2007-04-27 Thread Andy Mabbett
In message <[EMAIL PROTECTED]>, Dr. Ernie
Prabhakar <[EMAIL PROTECTED]> writes

>On Apr 27, 2007, at 11:21 AM, Andy Mabbett wrote:
>> In message <[EMAIL PROTECTED]>, Dr. Ernie
>> Prabhakar <[EMAIL PROTECTED]> writes
>>
 That's a point-of view, but not a definitive fact. Who says it's
 not a microformat? With what authority?
>>>
>>> Um, is there any authority you *would* accept for that usage?
>>
>> It doesn't matter what I do, or would, accept; it's what the wider
>> public would accept which is at issue.
>
>Well, that's the experiment we are currently performing: to see
>whether we (the microformats.orf community) can encourage the outside
>world to accept our definitions of microformats vs.

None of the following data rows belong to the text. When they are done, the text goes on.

(** X4: the two shapes of a result.  A returned result has either the
    four keys [success], [output], [error], [return_code], with
    [success] telling whether [return_code] is 0, or the two keys
    [success] and [error] only, with [success = false]; [error] is a
    string in both. *)
Theorem execute_command_result_keys
    (os : OS) (command cwd : pyval) (d : gmap string pyval) :
  execute_command os command cwd = Return d ->
  (exists msg, d !! "error" = Some (PStr msg))
  /\ ((dom d = {[ "success"; "output"; "error"; "return_code" ]}
       /\ exists code out,
            d !! "return_code" = Some (PInt code)
            /\ d !! "success" = Some (PBool (code =? 0))
            /\ d !! "output" = Some (PStr out))
      \/ (dom d = {[ "success"; "error" ]}
          /\ d !! "success" = Some (PBool false))).
Proof.
  intros Hd.
  destruct (execute_command_cases os command cwd)
    as [(p & Hp) | [(msg & Hm) | (e & He & _)]]; rewrite Hd in *;
    simplify_eq.
  - split; [by eexists |]. left. split; [| by do 2 eexists].
    unfold completed_result, mkdict. cbn [foldl fst snd].
    rewrite !dom_insert_L, dom_empty_L. set_solver.
  - split; [by eexists |]. right. split; [| done].
    unfold failed_result, mkdict. cbn [foldl fst snd].
    rewrite !dom_insert_L, dom_empty_L. set_solver.
Qed.

(** A command that is not found exits with code 127. *)
Lemma execute_command_result_keys_witness :
  (exists msg,
     completed_result (quick 127 "" "/bin/sh: 1: not found") !! "error"
     = Some (PStr msg))
  /\ ((dom (completed_result (quick 127 "" "/bin/sh: 1: not found"))
       = {[ "success"; "output"; "error"; "return_code" ]}
       /\ exists code out,
            completed_result (quick 127 "" "/bin/sh: 1: not found")
              !! "return_code" = Some (PInt code)
            /\ completed_result (quick 127 "" "/bin/sh: 1: not found")
                 !! "success" = Some (PBool (code =? 0))
            /\ completed_result (quick 127 "" "/bin/sh: 1: not found")
                 !! "output" = Some (PStr out))
      \/ (dom (completed_result (quick 127 "" "/bin/sh: 1: not found"))
          = {[ "success"; "error" ]}
          /\ completed_result (quick 127 "" "/bin/sh: 1: not found")
               !! "success" = Some (PBool false))).
Proof.
  apply (execute_command_result_keys sample_os (PStr "frobnicate")
           (PStr "/tmp")).
  reflexivity.
Defined.

(** X5: a working directory that is false as a truth value ([None], the
    empty string, ...) stands for no working directory: the command runs
    in the directory [os.getcwd()] gives, exactly as if that directory
    had been passed; and when [os.getcwd()] itself fails, no process is
    launched and the failure is the result. *)
Theorem execute_command_falsy_cwd
    (os : OS) (command cwd : pyval) :
  truthy cwd = false ->
  execute_command os command cwd = execute_command os command PNone
  /\ (forall here, os_getcwd os = Return here -> here <> "" ->
        execute_command os command cwd
        = execute_command os command (PStr here))
  /\ (forall e os',
        os_getcwd os = Raise e -> os_getcwd os' = Raise e ->
        execute_command os command cwd = execute_command os' command cwd).
Proof.
  intros Hc. unfold execute_command, working_dir. rewrite Hc.
  cbn [truthy]. split; [reflexivity | split].
  - intros here Hg Hne. rewrite Hg. cbn [mbind res_bind truthy].
    destruct (String.eqb_spec here "") as [-> | _]; [done | reflexivity].
  - intros e os' Hg Hg'. rewrite Hg, Hg'. reflexivity.
Qed.

(** An empty [cwd] on the sample host, whose directory is [/srv/wave]. *)
Lemma execute_command_falsy_cwd_witness :
  execute_command sample_os (PStr "echo hello") (PStr "")
  = execute_command sample_os (PStr "echo hello") PNone
  /\ (forall here, os_getcwd sample_os = Return here -> here <> "" ->
        execute_command sample_os (PStr "echo hello") (PStr "")
        = execute_command sample_os (PStr "echo hello") (PStr here))
  /\ (forall e os',
        os_getcwd sample_os = Raise e -> os_getcwd os' = Raise e ->
        execute_command sample_os (PStr "echo hello") (PStr "")
        = execute_command os' (PStr "echo hello") (PStr "")).
Proof.
  apply (execute_command_falsy_cwd sample_os (PStr "echo hello") (PStr "")).
  reflexivity.
Defined.

(** X6: a working directory that is given (true as a truth value) is
    passed to the launch as it is and [os.getcwd()] is not consulted: the
    result is the same on any host that launches this command in this
    directory in the same way, whatever its [os.getcwd()] does. *)
Theorem execute_command_given_cwd
    (os os' : OS) (command cwd : pyval) :
  truthy cwd = true ->
  spawn os command cwd = spawn os' command cwd ->
  working_dir os cwd = Return cwd
  /\ execute_command os command cwd = execute_command os' command cwd.
Proof.
  intros Hc Hsp. unfold execute_command, subprocess_run, working_dir.
  rewrite Hc. cbn [mbind res_bind]. by rewrite Hsp.
Qed.

(** The sample host, and the same host after its own directory is gone. *)
Lemma execute_command_given_cwd_witness :
  working_dir sample_os (PStr "/tmp") = Return (PStr "/tmp")
  /\ execute_command sample_os (PStr "echo hello") (PStr "/tmp")
     = execute_command
         {| spawn := spawn sample_os;
            os_getcwd := Raise (mkExc OSError
                                  "[Errno 2] No such file or directory") |}
         (PStr "echo hello") (PStr "/tmp").
Proof.
  apply (execute_command_given_cwd sample_os
           {| spawn := spawn sample_os;
              os_getcwd := Raise (mkExc OSError
                                    "[Errno 2] No such file or directory") |}
           (PStr "echo hello") (PStr "/tmp")); reflexivity.
Defined.

(** X7: an exception raised by the launch that does not derive from
    [Exception] (a [KeyboardInterrupt], a [SystemExit]) is not turned
    into a result: it leaves [execute_command] unchanged. *)
Theorem execute_command_propagates_exit
    (os : OS) (command cwd : pyval) (e : exc) :
  launch_fails_with os command cwd e ->
  isinstance e Exception = false ->
  execute_command os command cwd = Raise e.
Proof.
  intros Hl He.
  assert (Ht : isinstance e TimeoutExpired = false).
  { unfold isinstance in *. destruct (exc_cls e); try done. }
  unfold execute_command, subprocess_run.
  destruct Hl as [Hwd | (wd & Hwd & Hsp)]; rewrite Hwd;
    cbn [mbind res_bind]; [| rewrite Hsp; cbn [mbind res_bind]];
    by rewrite execute_command_except, Ht, He.
Qed.

(** A host on which the launch is interrupted from the keyboard. *)
Lemma execute_command_propagates_exit_witness :
  execute_command
    {| spawn := fun _ _ => Raise (mkExc KeyboardInterrupt "");
       os_getcwd := Return "/srv/wave" |}
    (PStr "sleep 60") PNone
  = Raise (mkExc KeyboardInterrupt "").
Proof.
  apply (execute_command_propagates_exit
           {| spawn := fun _ _ => Raise (mkExc KeyboardInterrupt "");
              os_getcwd := Return "/srv/wave" |}
           (PStr "sleep 60") PNone (mkExc KeyboardInterrupt ""));
    [right; exists (PStr "/srv/wave"); split; reflexivity | reflexivity].
Defined.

POSH and semantic
>HTML.  You may not think we'll succeed, but I don't see that as a
>reason not to try.

Perhaps; but then my original post on this mater was to challenge a post
which appeared to imply we'd already succeeded.

It may also be wise to consider whether what we are offering is more or
less likely to be accepted, than an alternative offer we could be making
- we may only get one bite at that particular cherry.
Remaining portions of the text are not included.